Every line from the top of the material through the line holding "Threw err =>" should be copied exactly, and only those lines.
>>>>>
(** The pasted-text route on a text that is not blank. *)
Lemma spec_TextRoute (w : @World (specEnv c)) (text : JsString) :
  StoreReady c w -> trim text <> [] ->
  let docs := cap_split c {| chunkSize := 1000; chunkOverlap := 200 |} [text] in
  exists w',
    @TextRoute.POST (specEnv c) (textRequest text) w
    = (match fst (added w docs) with
       | Returned _ => json200 (AddedBody (length docs))
       | Threw err =>
           jsonStatus (ErrorBody (match err with
                                  | JsError msg => msg
                                  | NonError => lit "Failed to ingest text"
                                  end)) 500
       end, w')
    /\ StoreReady c w'
    /\ indexRecords c w' = snd (added w docs).
Proof.
  intros Hw Ht docs.
  destruct (spec_addDocumentsToStore docs Hw) as [w' [Ha [Hp Hh]]].
  exists w'. split; [|split].
  - unfold TextRoute.POST, tryCatch, bind, textRequest, jsonRequest.
    cbn [request_json await ret].
    rewrite (@destructure_not_null (specEnv c) w _ (lit "text") (lit "text"))
      by discriminate.
    assert (Hprop : property (lit "text") (JObj [(lit "text", JStr text)]) = Some (JStr text)).
    { unfold property, lookup. now rewrite str_eqb_refl. }
    rewrite Hprop.
    assert (Hg : negb (truthy (Some (JStr text))) || negb (isString (Some (JStr text)))
                 || (N.of_nat (length (trim (asString (Some (JStr text))))) =? 0)%N = false).
    { simpl asString. destruct text as [|x text]; [now elim Ht|].
      destruct (trim (x :: text)); [now elim Ht|]. reflexivity. }
    rewrite Hg. cbv iota. unfold Langchain.splitToDocuments, ret.
    change (@createDocuments (specEnv c) {| chunkSize := 1000; chunkOverlap := 200 |} [asString (Some (JStr text))])
      with docs.
    rewrite Ha. destruct (fst (added w docs)) as [u|err]; reflexivity.
  - right. now exists (snd (added w docs)).
  - unfold indexRecords. now rewrite Hh.
Qed.

End SpecProcess.

Lemma spec_addDocuments_ok (c : Capabilities) (idx : VectorIndex.t) (docs : list Document) (u : unit) :
  fst (SpecStore.addDocuments c idx docs) = Returned u ->
  exists pairs,
    SpecStore.embedAll (cap_embed c) 0 docs = inr pairs
    /\ VectorIndex.addBatch pairs idx = (None, snd (SpecStore.addDocuments c idx docs)).
Proof.
  unfold SpecStore.addDocuments.
  destruct (SpecStore.embedAll (cap_embed c) 0 docs) as [i|pairs]; [discriminate|].
  destruct (VectorIndex.addBatch pairs idx) as [[e|] idx'] eqn:Hb; [discriminate|].
  intros _. now exists pairs.
Qed.

Lemma spec_addDocuments_again (c : Capabilities) (idx : VectorIndex.t) (docs : list Document) (u : unit) :
  fst (SpecStore.addDocuments c idx docs) = Returned u ->
  let idx1 := snd (SpecStore.addDocuments c idx docs) in
  fst (SpecStore.addDocuments c idx1 docs) = Returned tt
  /\ map VectorIndex.chunk idx1 = map VectorIndex.chunk idx ++ docs
  /\ length idx1 = length idx + length docs
  /\ map VectorIndex.chunk (snd (SpecStore.addDocuments c idx1 docs))
     = map VectorIndex.chunk idx1 ++ docs
  /\ length (snd (SpecStore.addDocuments c idx1 docs)) = length idx1 + length docs.
Proof.
  intros H idx1. destruct (spec_addDocuments_ok c idx docs H) as [pairs [He Hb]].
  fold idx1 in Hb.
  destruct (IngestionFacts.addBatch_again _ _ Hb) as [idx2 Hb2].
  pose proof (IngestionFacts.embedAll_chunks _ _ _ He) as Hdocs.
  assert (Hlen : length pairs = length docs) by (rewrite <- Hdocs; now rewrite length_map).
  destruct (IngestionFacts.addBatch_ok _ _ Hb) as [Hc1 Hl1].
  destruct (IngestionFacts.addBatch_ok _ _ Hb2) as [Hc2 Hl2].
  assert (Hsecond : SpecStore.addDocuments c idx1 docs = (Returned tt, idx2)).
  { unfold SpecStore.addDocuments. now rewrite He, Hb2. }
  rewrite Hsecond. simpl. rewrite Hdocs in Hc1, Hc2. rewrite Hlen in Hl1, Hl2.
  repeat split; assumption.
Qed.

(** C5. If the embedding step fails for any one chunk of an ingestion call,
    the whole call fails: the pasted-text route answers 500 with the
    embedding failure annotated with the index of the first chunk that
    failed, and the records of the vector index are what they were before
    the call. *)
Theorem embedding_failure_fails_ingestion :
  forall (c : Capabilities) (w : @World (specEnv c)) (text : JsString) (d : Document),
    StoreReady c w -> trim text <> [] ->
    In d (cap_split c {| chunkSize := 1000; chunkOverlap := 200 |} [text]) ->
    cap_embed c (pageContent d) = None ->
    exists i failed,
      nth_error (cap_split c {| chunkSize := 1000; chunkOverlap := 200 |} [text]) i
      = Some failed
      /\ cap_embed c (pageContent failed) = None
      /\ (forall j dj,
             j < i ->
             nth_error (cap_split c {| chunkSize := 1000; chunkOverlap := 200 |} [text]) j
             = Some dj ->
             cap_embed c (pageContent dj) <> None)
      /\ fst (@TextRoute.POST (specEnv c) (textRequest text) w)
         = jsonStatus
             (ErrorBody (cap_describe c (VectorIndex.EmbeddingFailure (Some i)))) 500
      /\ indexRecords c (snd (@TextRoute.POST (specEnv c) (textRequest text) w))
         = indexRecords c w.
Proof.
  intros c w text d Hw Ht Hin Hd.
  set (docs := cap_split c {| chunkSize := 1000; chunkOverlap := 200 |} [text]) in *.
  destruct (IngestionFacts.embedAll_fails (cap_embed c) 0 docs d Hin Hd)
    as [i [failed [He [Hn [Hf Hbefore]]]]].
  exists i, failed. split; [exact Hn|]. split; [exact Hf|]. split; [exact Hbefore|].
  destruct (spec_TextRoute text Hw Ht) as [w' [HP [_ Hrec]]]. fold docs in HP, Hrec.
  assert (Hadd : added w docs
                 = (Threw (JsError (cap_describe c (VectorIndex.EmbeddingFailure (Some i)))),
                    indexRecords c w)).
  { unfold added, SpecStore.addDocuments. now rewrite He. }
  rewrite HP. rewrite Hadd in *. simpl. split; [reflexivity|exact Hrec].
Qed.
(** A user session that builds rows with the given titles: each row is
    added and given a filler title, so that the Add Subtask button stays
    enabled, and then every row is given its title. *)
Definition fillerRow : Subtask :=
  {| sub_id := Num 0; sub_title := lit "x"; sub_completed := false |}.

Definition addRows (n : nat) : list Action :=
  flat_map (fun i => [ClickAddSubtask 0; ChangeSubtask (Z.of_nat i) (sub_title fillerRow)])
    (seq 0 n).

Definition setTitles (first : nat) (titles : list jsstring) : list Action :=
  imap (fun i t => ChangeSubtask (Z.of_nat (first + i)) t) titles.

Definition typeRows (titles : list jsstring) : list Action :=
  addRows (length titles) ++ setTitles 0 titles.

End Rendering.
Export Rendering.

(** * Proof automation *)

(** Linear arithmetic with floor division and remainder by constants. *)
Ltac div_lia := Z.div_mod_to_equations; lia.

Ltac month_cases m Hm :=
  assert (m = 1 \/ m = 2 \/ m = 3 \/ m = 4 \/ m = 5 \/ m = 6 \/ m = 7 \/ m = 8
          \/ m = 9 \/ m = 10 \/ m = 11 \/ m = 12) as Hm by lia;
  repeat destruct Hm as [Hm|Hm]; subst m.

Ltac decide_ltb :=
  repeat match goal with
         | |- context [?a <? ?b] => destruct (Z.ltb_spec a b); try lia
         end.

Ltac first_ltb :=
  match goal with
  | |- context [if ?a <? ?b then _ else _] => destruct (Z.ltb_spec a b); cbv iota
  end.

(** * Properties *)

(** ** Strings and numbers *)

Lemma trim_lit_buy_milk : trim (lit "  Buy milk  ") = lit "Buy milk".
Proof. reflexivity. Qed.

Lemma truthy_nil_iff (s : jsstring) : truthy s = false <-> s = [].
Proof. destruct s; simpl; split; congruence. Qed.

Lemma orN_falsy (a b : Number) : truthyN a = false -> orN a b = b.
Proof. unfold orN. intros ->. reflexivity. Qed.

Lemma orN_truthy (a b : Number) : truthyN a = true -> orN a b = a.
Proof. unfold orN. intros ->. reflexivity. Qed.

Lemma truthyN_false_iff (n : Number) : truthyN n = false <-> n = NaN \/ n = Num 0.
Proof.
  destruct n as [| | |z]; simpl.
  - split; [now left | reflexivity].
  - split; [discriminate | intros [?|?]; discriminate].
  - split; [discriminate | intros [?|?]; discriminate].
  - destruct (Z.eqb_spec z 0) as [->|Hz]; simpl.
    + split; [now right | reflexivity].
    + split; [discriminate | intros [H|H]; [discriminate | congruence]].
Qed.

(** ** Subtask rows: index helpers *)

Lemma at_index_None {A} (l : list A) (index : Z) :
  at_index l index = None <-> outOfBounds l index.
Proof.
  unfold at_index, outOfBounds.
  destruct (Z.ltb_spec index 0) as [Hneg|Hpos].
  - split; [intros _; now left | reflexivity].
  - rewrite lookup_ge_None. split; intros H; lia.
Qed.

Lemma at_index_Some {A} (l : list A) (index : Z) (x : A) :
  at_index l index = Some x <-> 0 <= index /\ l !! Z.to_nat index = Some x.
Proof.
  unfold at_index.
  destruct (Z.ltb_spec index 0) as [Hneg|Hpos]; split.
  - discriminate.
  - intros [? _]. lia.
  - intros H. split; [lia | exact H].
  - intros [_ H]. exact H.
Qed.

Lemma handleSubtaskChange_in_bounds (index : Z) (value : jsstring)
    (st : NewTaskData) (sub : Subtask) :
  at_index (subtasks st) index = Some sub ->
  handleSubtaskChange index value st
  = inr (set_subtasks
           (<[Z.to_nat index :=
                {| sub_id := sub_id sub; sub_title := value;
                   sub_completed := sub_completed sub |}]> (subtasks st)) st).
Proof. intros H. unfold handleSubtaskChange. rewrite H. reflexivity. Qed.
(** * A shallow embedding of the download file server

    The program is one Go file, [selenium/base/fileserver/main.go]: an HTTP
    handler that lists a directory as JSON (optionally with content hashes),
    deletes a file by name, and otherwise serves static files.

    The embedding keeps the shape of the source.  Go strings are byte
    strings ([string]); [int64] values are [Z]; a Go [error] is represented
    by the text of its [Error()] method, the only thing the program ever
    looks at; Go maps with string keys ([url.Values], [http.Header]) are
    [gmap string (list string)]; a Go slice distinguishes [nil] from an
    empty slice.  The operating system and the static file server are an
    interface ([OS]), the digest functions and the quoting of JSON strings
    another ([Library]); the program is written once against them, in a
    state monad that also records every file system call it makes. *)

From stdpp Require Import gmap strings list pretty sorting.
From Stdlib Require Import ZArith Ascii String Permutation Sorted.

Local Open Scope Z_scope.

(** * The program *)

(** ** Package [strings] *)

(** [unicode.ToLower] restricted to one byte.  Only the bytes [A]-[Z]
    change.  Go's [strings.ToLower] maps runes, and two runes outside ASCII
    lower to ASCII letters ([U+212A] to [k], [U+0130] to [i]); neither
    letter occurs in a name [NewHash] compares with, so the byte-wise map
    decides the switch of [NewHash] as Go's does. *)
Definition ascii_ToLower (c : ascii) : ascii :=
  let n := N_of_ascii c in
  if ((65 <=? n) && (n <=? 90))%N then ascii_of_N (n + 32) else c.

Fixpoint strings_ToLower (s : string) : string :=
  match s with
  | EmptyString => EmptyString
  | String c s' => String (ascii_ToLower c) (strings_ToLower s')
  end.

(** [strings.TrimPrefix(s, prefix)]: [s] without the leading [prefix], or
    [s] itself when it does not start with [prefix]. *)
Fixpoint strings_CutPrefix (s prefix : string) : option string :=
  match prefix, s with
  | EmptyString, _ => Some s
  | String p prefix', String c s' =>
      if decide (p = c) then strings_CutPrefix s' prefix' else None
  | String _ _, EmptyString => None
  end.

Definition strings_TrimPrefix (s prefix : string) : string :=
  match strings_CutPrefix s prefix with
  | Some rest => rest
  | None => s
  end.

(** [strings.Join(elems, sep)]. *)
Fixpoint strings_Join (elems : list string) (sep : string) : string :=
  match elems with
  | [] => EmptyString
  | [e] => e
  | e :: rest => e +:+ sep +:+ strings_Join rest sep
  end.

(** ** Packages [hash], [crypto/md5], [crypto/sha1], [crypto/sha256] *)

Inductive HashAlg := MD5 | SHA1 | SHA256.

Global Instance HashAlg_eq_dec : EqDecision HashAlg.
Proof. solve_decision. Defined.

(** A [hash.Hash]: the algorithm and the bytes written so far. *)
Record Hash := mkHash { hash_alg : HashAlg; hash_written : string }.

Definition md5_New : Hash := mkHash MD5 EmptyString.
Definition sha1_New : Hash := mkHash SHA1 EmptyString.
Definition sha256_New : Hash := mkHash SHA256 EmptyString.

(** [h.Write(p)] never fails. *)
Definition Hash_Write (h : Hash) (p : string) : Hash :=
  mkHash (hash_alg h) (hash_written h +:+ p).

(** ** [NewHash] (main.go, lines 92-106)

    A [nil] interface value is [None]. *)
Definition NewHash (algo : string) : option Hash :=
  let s := strings_ToLower algo in
  if decide (s = "md5") then Some md5_New
  else if decide (s = "sha1") then Some sha1_New
  else if decide (s = "sha256") then Some sha256_New
  else None.

(** [fmt.Sprintf("%x", b)] on a byte slice: two lower-case hexadecimal
    digits per byte. *)
Definition hex_digit (n : N) : ascii :=
  if (n <? 10)%N then ascii_of_N (48 + n) else ascii_of_N (87 + n).

Fixpoint fmt_hex (b : string) : string :=
  match b with
  | EmptyString => EmptyString
  | String c b' =>
      let n := N_of_ascii c in
      String (hex_digit (n / 16)) (String (hex_digit (n mod 16)) (fmt_hex b'))
  end.

(** ** Package [path/filepath] (Unix)

    [filepath.Clean] works on the segments between slashes: empty segments
    and [.] disappear, [..] removes the segment before it when there is
    one to remove, and is kept at the front of a path that is not rooted.
    The segments kept are held in reverse order while scanning.
    [strings_Split_slash] is [strings.Split(s, "/")]; its result is never
    empty. *)
Fixpoint strings_Split_slash (s : string) : list string :=
  match s with
  | EmptyString => [EmptyString]
  | String c s' =>
      match strings_Split_slash s' with
      | [] => [String c EmptyString]
      | seg :: segs =>
          if decide (c = "/"%char) then EmptyString :: seg :: segs
          else String c seg :: segs
      end
  end.

Definition clean_segment (rooted : bool) (kept : list string) (seg : string)
  : list string :=
  if decide (seg = "") then kept
  else if decide (seg = ".") then kept
  else if decide (seg = "..") then
    match kept with
    | top :: below => if decide (top = "..") then ".." :: kept else below
    | [] => if rooted then [] else [".."]
    end
  else seg :: kept.

Definition is_rooted (path : string) : bool :=
  match path with
  | String c _ => bool_decide (c = "/"%char)
  | EmptyString => false
  end.

Definition filepath_Clean (path : string) : string :=
  if decide (path = "") then "."
  else
    let rooted := is_rooted path in
    let kept := fold_left (clean_segment rooted) (strings_Split_slash path) [] in
    let out := (if rooted then "/" else "") +:+ strings_Join (reverse kept) "/" in
    if decide (out = "") then "." else out.

(** [filepath.Join]: leading empty elements are skipped, the rest is joined
    with slashes and cleaned; no element at all gives the empty string. *)
Fixpoint filepath_Join (elem : list string) : string :=
  match elem with
  | [] => ""
  | e :: rest =>
      if decide (e = "") then filepath_Join rest
      else filepath_Clean (strings_Join elem "/")
  end.

(** ** Go values: errors, results, slices *)

(** An [error] is its message. *)
Definition error := string.

(** A Go function returning [(T, error)]. *)
Inductive result (A : Type) :=
| Ok (a : A)
| Err (e : error).
Arguments Ok {A} a.
Arguments Err {A} e.

Definition result_error {A} (r : result A) : option error :=
  match r with Ok _ => None | Err e => Some e end.

(** A slice is [nil] or holds elements; capacity plays no role here. *)
Inductive slice (A : Type) :=
| NilSlice
| Slice (elems : list A).
Arguments NilSlice {A}.
Arguments Slice {A} elems.

(** [make([]T, 0, n)]: empty and not [nil]. *)
Definition make_slice {A} (cap : nat) : slice A := Slice [].

Definition append {A} (s : slice A) (x : A) : slice A :=
  match s with
  | NilSlice => Slice [x]
  | Slice l => Slice (l ++ [x])
  end.

Definition slice_elems {A} (s : slice A) : list A :=
  match s with NilSlice => [] | Slice l => l end.

(** ** Package [sort]

    [sort.Slice] on at most twelve elements is (from Go 1.19 on) the
    insertion sort below:
    element [i] is swapped leftwards while it is [less] than its left
    neighbour.  On longer slices Go switches to pattern-defeating
    quicksort, which sorts by the same [less] and may place elements that
    compare equal in another order; the model uses the insertion sort at
    every length.  The sorted prefix is held in reverse. *)
Section Sort.
Context {A : Type} (less : A → A → bool).

Fixpoint insert_left (x : A) (rev_prefix : list A) : list A :=
  match rev_prefix with
  | [] => [x]
  | y :: below => if less x y then y :: insert_left x below else x :: rev_prefix
  end.

Definition insertion_sort (l : list A) : list A :=
  reverse (fold_left (λ rev_prefix x, insert_left x rev_prefix) l []).

Definition sort_Slice (s : slice A) : slice A :=
  match s with
  | NilSlice => NilSlice
  | Slice l => Slice (insertion_sort l)
  end.
End Sort.

(** ** Package [encoding/json] *)

#[warnings="-register-all"]
Inductive json :=
| JNull
| JNumber (n : Z)
| JString (s : string)
| JArray (items : list json)
| JObject (fields : list (string * json)).

(** The record of one directory entry (main.go, lines 66-71). *)
Record FileInfo := mkFileInfo {
  Name : string;
  Size : Z;
  LastModified : Z;
  HashSum : string;
}.

(** The struct tags: three fields always, [hashSum] with [omitempty]. *)
Definition marshal_FileInfo (f : FileInfo) : json :=
  JObject ([("name", JString (Name f));
            ("size", JNumber (Size f));
            ("lastModified", JNumber (LastModified f))]
           ++ (if decide (HashSum f = "") then []
               else [("hashSum", JString (HashSum f))])).

(** A [nil] slice marshals to [null], any other slice to an array. *)
Definition marshal_files (files : slice FileInfo) : json :=
  match files with
  | NilSlice => JNull
  | Slice l => JArray (marshal_FileInfo <$> l)
  end.

(** Library functions the program takes as given: the three digests, and
    the quoting of a string value by [encoding/json] (escapes, coercion to
    valid UTF-8). *)
Class Library := {
  md5_Sum : string → string;
  sha1_Sum : string → string;
  sha256_Sum : string → string;
  json_quote : string → string;
}.

Section Encode.
Context {Lib : Library}.

(** [h.Sum(nil)]. *)
Definition Hash_Sum (h : Hash) : string :=
  match hash_alg h with
  | MD5 => md5_Sum (hash_written h)
  | SHA1 => sha1_Sum (hash_written h)
  | SHA256 => sha256_Sum (hash_written h)
  end.

Definition quote_char : string := String (ascii_of_N 34) EmptyString.

(** The compact text [json.Marshal] produces. *)
Fixpoint json_render (v : json) : string :=
  match v with
  | JNull => "null"
  | JNumber n => pretty n
  | JString s => json_quote s
  | JArray items => "[" +:+ strings_Join (json_render <$> items) "," +:+ "]"
  | JObject fields =>
      "{" +:+ strings_Join
                ((λ kv, quote_char +:+ kv.1 +:+ quote_char +:+ ":" +:+ json_render kv.2)
                   <$> fields) ","
          +:+ "}"
  end.
End Encode.

(** ** Package [net/http] *)

(** What the handler reads of a request.  [URL_Pairs] are the key and value
    pairs of the query string in order, decoded; [url.ParseQuery] drops the
    pairs it cannot decode and adds each of the others to the map with
    [m[key] = append(m[key], value)]. *)
Record Request := mkRequest {
  Method : string;
  URL_Path : string;
  URL_Pairs : list (string * string);
}.

Definition Values_Add (m : gmap string (list string)) (kv : string * string)
  : gmap string (list string) :=
  <[kv.1 := default [] (m !! kv.1) ++ [kv.2]]> m.

(** [r.URL.Query()]. *)
Definition URL_Query (r : Request) : gmap string (list string) :=
  fold_left Values_Add (URL_Pairs r) ∅.

Definition MethodDelete : string := "DELETE".
Definition StatusOK : Z := 200.
Definition StatusNotFound : Z := 404.
Definition StatusInternalServerError : Z := 500.

(** An [http.ResponseWriter]: the header map, the status once it is
    written, and the body written so far. *)
Record ResponseWriter := mkResponseWriter {
  rw_Header : gmap string (list string);
  rw_Status : option Z;
  rw_Body : string;
}.

(** The writer a handler is given. *)
Definition new_ResponseWriter : ResponseWriter := mkResponseWriter ∅ None "".

Definition Header_Set (k v : string) (w : ResponseWriter) : ResponseWriter :=
  mkResponseWriter (<[k := [v]]> (rw_Header w)) (rw_Status w) (rw_Body w).

Definition Header_Add (k v : string) (w : ResponseWriter) : ResponseWriter :=
  mkResponseWriter (<[k := default [] (rw_Header w !! k) ++ [v]]> (rw_Header w))
                   (rw_Status w) (rw_Body w).

Definition Header_Del (k : string) (w : ResponseWriter) : ResponseWriter :=
  mkResponseWriter (delete k (rw_Header w)) (rw_Status w) (rw_Body w).

(** [w.WriteHeader(code)]: only the first call counts. *)
Definition WriteHeader (code : Z) (w : ResponseWriter) : ResponseWriter :=
  match rw_Status w with
  | Some _ => w
  | None => mkResponseWriter (rw_Header w) (Some code) (rw_Body w)
  end.

(** [w.Write(data)]: writes the status 200 first when none was written. *)
Definition Write (data : string) (w : ResponseWriter) : ResponseWriter :=
  let w := WriteHeader StatusOK w in
  mkResponseWriter (rw_Header w) (rw_Status w) (rw_Body w +:+ data).

Definition newline : string := String (ascii_of_N 10) EmptyString.

(** [http.Error(w, error, code)]. *)
Definition http_Error (w : ResponseWriter) (msg : string) (code : Z)
  : ResponseWriter :=
  let w := Header_Del "Content-Length" w in
  let w := Header_Set "Content-Type" "text/plain; charset=utf-8" w in
  let w := Header_Set "X-Content-Type-Options" "nosniff" w in
  let w := WriteHeader code w in
  Write (msg +:+ newline) w.

(** The status the client receives: 200 when the handler wrote none. *)
Definition response_status (w : ResponseWriter) : Z :=
  default StatusOK (rw_Status w).

(** [json.NewEncoder(w).Encode(files)]: the text and a line feed, in one
    write. *)
Definition json_Encode {Lib : Library} (w : ResponseWriter) (files : slice FileInfo)
  : ResponseWriter :=
  Write (json_render (marshal_files files) +:+ newline) w.

(** ** Package [os] and the state of the world *)

(** What [os.Stat] and [os.Lstat] report ([fs.FileInfo]); the modification
    time is held as [ModTime().Unix()]. *)
Record FileStat := mkFileStat {
  fi_Name : string;
  fi_Size : Z;
  fi_ModTime_Unix : Z;
  fi_IsDir : bool;
}.

(** An open [*os.File], known by the name it was opened with. *)
Definition File := string.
<<<<<
▶ **Answer box**
(** The pasted-text route on a text that is not blank. *)
Lemma spec_TextRoute (w : @World (specEnv c)) (text : JsString) :
  StoreReady c w -> trim text <> [] ->
  let docs := cap_split c {| chunkSize := 1000; chunkOverlap := 200 |} [text] in
  exists w',
    @TextRoute.POST (specEnv c) (textRequest text) w
    = (match fst (added w docs) with
       | Returned _ => json200 (AddedBody (length docs))
       | Threw err =>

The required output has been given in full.